PCs Can Fail. Action Movie Characters Can Not

Confession time: I love action movies. Now, by that I don't mean that I like good action movies. I mean I really enjoy the genre. It is a lot of fun, the action can be quite entertaining, and I'm generally able to tune my expectations so that I can judge the movie solely on what it is trying to be. This means that there are some movies that I could never call a "good" movie that I really do love. Why? Because they are entertaining.



Now, with my love of movies it shouldn't come as much surprise that I love when table top games start getting cinematic. The impossible odds, the pulse pounding action, the desperation for success. It is amazing. I'm also lucky in that one of my players excels (yes, italics are necessary for this) at creating interesting and odd situations that can quickly turn into just this kind of set piece.

There is only one problem. See, in the movies - whatever the odds - the main character can survive and will generally succeed. If they don't succeed it is because they aren't supposed to and they'll end up as a prisoner. In RPGs though, the characters can and will fail at times.

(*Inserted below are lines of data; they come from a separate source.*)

(* ===== verification/TemporalHistory.v ===== *)
(** * Histories of the durable execution

    What every writer of the ledger keeps, read as one relation between the tables
    before and after ([moves_on]): rows keep their identity and payload, a row that
    ended is left alone with its audit, and with its attempts once the newest of them
    holds a result, an attempt that holds a result keeps one, and, where it is said, no
    call appears.  Then the steps workers, routes and operators take on the shared
    tables, in any order ([tw_step]): the activities are sequences of such steps, so a
    run of a workflow is one whatever becomes of its attempts. *)

From stdpp Require Import relations.
From S2P Require Import Prelude Json PyValue Clock Sha256 Uuid Commands LedgerSpec Ledger LedgerFacts.
From S2P Require Import Outbox PgLedger PgLedgerFacts PgHistory Calling Temporal.
Local Open Scope Z_scope.
#[local] Opaque sha256_hex canonical_sha256 uuid_str.

(** ** Actions whose steps stay in a preorder *)

Definition within {S A} (R : S -> S -> Prop) (m : M S A) : Prop := forall s, R s (snd (m s)).

Section Within.
Context {S : Type} (R : S -> S -> Prop) `{!PreOrder R}.
Lemma within_ret {A} (a : A) : within R (ret a).
Proof. by intros s. Qed.
Lemma within_raise {A} c msg : within R (raise (A:=A) c msg).
Proof. by intros s. Qed.
Lemma within_reraise {A} e : within R (reraise (A:=A) e).
Proof. by intros s. Qed.
Lemma within_gets {A} (f : S -> A) : within R (gets f).
Proof. by intros s. Qed.
Lemma within_lift {A} (o : outcome A) : within R (lift_outcome o).
Proof. by intros s. Qed.
Lemma within_bind {A B} (m : M S A) (k : A -> M S B) : within R m -> (forall a, within R (k a)) -> within R (bind m k).
Proof. intros Hm Hk s. unfold bind. specialize (Hm s). destruct (m s) as [[a|e] s']; [|done]. by etrans; [|apply Hk]. Qed.
Lemma within_catch {A} p (m : M S A) h : within R m -> (forall e, within R (h e)) -> within R (catch_ p m h).
Proof.
  intros Hm Hh s. unfold catch_. specialize (Hm s). destruct (m s) as [[a|e] s']; [done|]. destruct (p e); [|done].
  by etrans; [|apply Hh].
Qed.
Lemma within_when b (m : M S unit) : within R m -> within R (when b m).
Proof. destruct b; [done|intros _; apply within_ret]. Qed.
Lemma within_if {A} (b : bool) (m m' : M S A) : within R m -> within R m' -> within R (if b then m else m').
Proof. by destruct b. Qed.
End Within.

Create HintDb within.
#[export] Hint Resolve within_ret within_raise within_reraise within_gets within_lift within_when within_if : within.

Lemma within_transaction (R : CommandDB -> CommandDB -> Prop) `{!PreOrder R} {A} (m : DM A) : within R m -> within R (transaction m).
Proof. intros Hm d. unfold transaction. specialize (Hm d). by destruct (m d) as [[a|e] d']. Qed.
Lemma within_tenant (R : CommandDB -> CommandDB -> Prop) `{!PreOrder R} {A} t (m : DM A) : within R m -> within R (tenant_transaction t m).
Proof.
  intros Hm. unfold tenant_transaction. apply within_transaction; [done|]. apply within_bind; [done| |done].
  intros d. unfold tenant_context. repeat (match goal with |- context [if ?b then _ else _] => destruct b end); reflexivity.
Qed.
Lemma within_row (R : CommandDB -> CommandDB -> Prop) `{!PreOrder R} t c : within R (command_row t c).
Proof. intros d. unfold command_row. by destruct (_ !! _). Qed.
#[export] Hint Resolve within_row : within.

(** ** The relation *)

(** rows are filed under their identity, attempts are numbered as they come *)
Definition keyed (m : gmap Key CommandRow) : Prop := forall k r, m !! k = Some r -> k = (tenant_id (c_identity r), command_id (c_identity r)).
Record ids_ok (d : CommandDB) : Prop := {
  io_attempts : map a_id (db_attempts d) = seq 1 (length (db_attempts d));
  io_keyed : keyed (db_commands d);
}.

Definition ended (r : CommandRow) : bool := state_in (c_state r) [completed; cancelled].
Definition is_call (r : CommandRow) : Prop := command_type (c_identity r) = ORIGINATE.

(** what the newest attempt of a command holds *)
Definition newest_result (k : Key) (d : CommandDB) : option jdict := newest_attempt k (db_attempts d) ≫= a_result_payload.

Definition holds_result (n : nat) (l : list AttemptRow) : Prop := exists a, a ∈ l /\ a_id a = n /\ is_Some (a_result_payload a).

(** [calls]: whether a new row may be a call *)
Record moved_on (calls : bool) (d d' : CommandDB) : Prop := {
  mo_ids : ids_ok d';
  mo_rows : forall k r, db_commands d !! k = Some r -> exists r', db_commands d' !! k = Some r' /\
    c_identity r' = c_identity r /\ c_payload r' = c_payload r /\ c_payload_sha256 r' = c_payload_sha256 r /\
    (ended r = true -> r' = r /\ audit_of k (db_audit d') = audit_of k (db_audit d) /\
       (is_Some (newest_result k d) -> attempts_of k (db_attempts d') = attempts_of k (db_attempts d)));
  mo_new : calls = false -> forall k r', db_commands d' !! k = Some r' -> db_commands d !! k = None -> ~ is_call r';
  mo_results : forall n, holds_result n (db_attempts d) -> holds_result n (db_attempts d');
}.
Definition moves_on (calls : bool) (d d' : CommandDB) : Prop := ids_ok d -> moved_on calls d d'.

#[export] Instance moves_on_preorder calls : PreOrder (moves_on calls).
Proof.
  split.
  - intros d Hi. split; [done| |by intros ? k r' -> |done]. intros k r Hr. by exists r.
  - intros d1 d2 d3 H12 H23 Hi. specialize (H12 Hi). specialize (H23 (mo_ids _ _ _ H12)).
    split; [apply H23| | |].
    + intros k r Hr. destruct (mo_rows _ _ _ H12 k r Hr) as (r2 & Hr2 & Hi2 & Hp2 & Hs2 & He2).
      destruct (mo_rows _ _ _ H23 k r2 Hr2) as (r3 & Hr3 & Hi3 & Hp3 & Hs3 & He3).
      exists r3. split_and!; [done|congruence..|]. intros He. destruct (He2 He) as (-> & Hu2 & Ha2).
      destruct (He3 He) as (-> & Hu3 & Ha3). split_and!; [done|congruence|]. intros Hn. rewrite <- (Ha2 Hn). apply Ha3.
      unfold newest_result, newest_attempt in *. by rewrite (Ha2 Hn).
    + intros Hcalls k r3 Hr3 Hn. destruct (db_commands d2 !! k) as [r2|] eqn:Hr2; [|by eapply (mo_new _ _ _ H23)].
      destruct (mo_rows _ _ _ H23 k r2 Hr2) as (r3' & Hr3' & Hi3 & _). unfold is_call.
      assert (r3' = r3) as -> by congruence. rewrite Hi3. by eapply (mo_new _ _ _ H12).
    + intros n Hn. by apply (mo_results _ _ _ H23), (mo_results _ _ _ H12).
Qed.

(** tables the relation does not read *)
Lemma moves_on_same calls d d' : db_commands d' = db_commands d -> db_attempts d' = db_attempts d -> db_audit d' = db_audit d -> moves_on calls d d'.
Proof.
  intros Hc Ha Hu [H1 H2]. split; rewrite ?Hc, ?Ha, ?Hu; [by split; rewrite ?Ha, ?Hc| |by intros ? k r' -> |done].
  intros k r Hr. by exists r.
Qed.

Lemma keyed_insert m k r : keyed m -> k = (tenant_id (c_identity r), command_id (c_identity r)) -> keyed (<[k := r]> m).
Proof.
  intros Hm Hk k2 r2. destruct (decide (k2 = k)) as [->|Hne]; [rewrite lookup_insert_eq; by intros [= <-]|].
  rewrite lookup_insert_ne by done. apply Hm.
Qed.

(** ** Attempts *)

(** the attempts of one key moved *)
Record attempts_moved (k : Key) (l l' : list AttemptRow) : Prop := {
  am_ids : map a_id l' = seq 1 (length l');
  am_others : forall k', k' <> k -> attempts_of k' l' = attempts_of k' l;
  am_results : forall n, holds_result n l -> holds_result n l';
}.

Lemma newest_in l a : newest l = Some a -> a ∈ l.
Proof.
  revert a. induction l as [|x l IH]; intros a; simpl; [done|]. destruct (newest l) as [b|].
  - destruct (_ <? _)%nat; intros [= <-]; [left|right; by apply IH].
  - intros [= <-]. left.
Qed.
Lemma newest_attempt_in k l a : newest_attempt k l = Some a -> a ∈ l /\ a_key a = k.
Proof. intros H%newest_in. by apply attempts_of_key. Qed.

Lemma ids_unique l a b : map a_id l = seq 1 (length l) -> a ∈ l -> b ∈ l -> a_id a = a_id b -> a = b.
Proof. intros Hi. apply map_inj_NoDup. rewrite Hi. apply NoDup_seq. Qed.

Lemma attempts_same k l : map a_id l = seq 1 (length l) -> attempts_moved k l l.
Proof. by split. Qed.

Take my last Shadowrun session as an example. In a movie, Krush would have made the escape. He'd have made it into the subway, run down a tunnel, and managed to get away. Maybe he'd have lost some of the explosives. Maybe he'd have to injure a cop or two in a fist fight. Heck, maybe the helicopter would've exploded causing collateral damage and getting him flagged as a terrorist. But he would have made it. Skin of his teeth, sure, but made it.

Only, in the game this isn't what happened. The dice came up and while they weren't unfavorable towards Krush they didn't bring the amount of success needed. He got shot and badly hurt, and then he had the helicopter crash right over him. He went down, and he went down hard.

Now, as the GM, I don't feel bad about this. Krush chose his actions - including going alone to do something dangerous. I think I was fair at every turn, and the situation only really got out of hand because of a critical glitch. I hope and I am confident that Krush's player had fun and doesn't feel targeted, but that is different from thinking I did something wrong. Could I be convinced I had? Maybe, but right now it feels right to me.

So why mention this? Because it is an important thing to remember. Cinematic sequences are awesome because of the very real danger of failure that you are supposed to feel as a viewer. Unfortunately, the players in a table top game don't have a writer penning what happens. They have dice that determines if they succeed and how. They have a GM who has to set difficulties - difficulties that have to reflect the danger of the situation. This combination means the results aren't certain. On the good side that makes things more exciting. On the bad, it means that sometimes excitement turns to disappointment as the PC fails and falls.

In a lot of ways calling for a dice roll is much the same as pointing a gun at the situation. You have to be prepared for it to get destroyed. You have to be willing to let it be destroyed. Otherwise, what's the point?

1 comment:

  1. As Dm, when the roleplay/description of my players was to cool for it to fail and/or i did not to deal with the consequence of a total failure, I would say the attempt was successful then ask a for a die roll. This would determine how successful it was. It's basically a "yes, but.." . From a partial success with multiple implecations to a total success without any "snafus".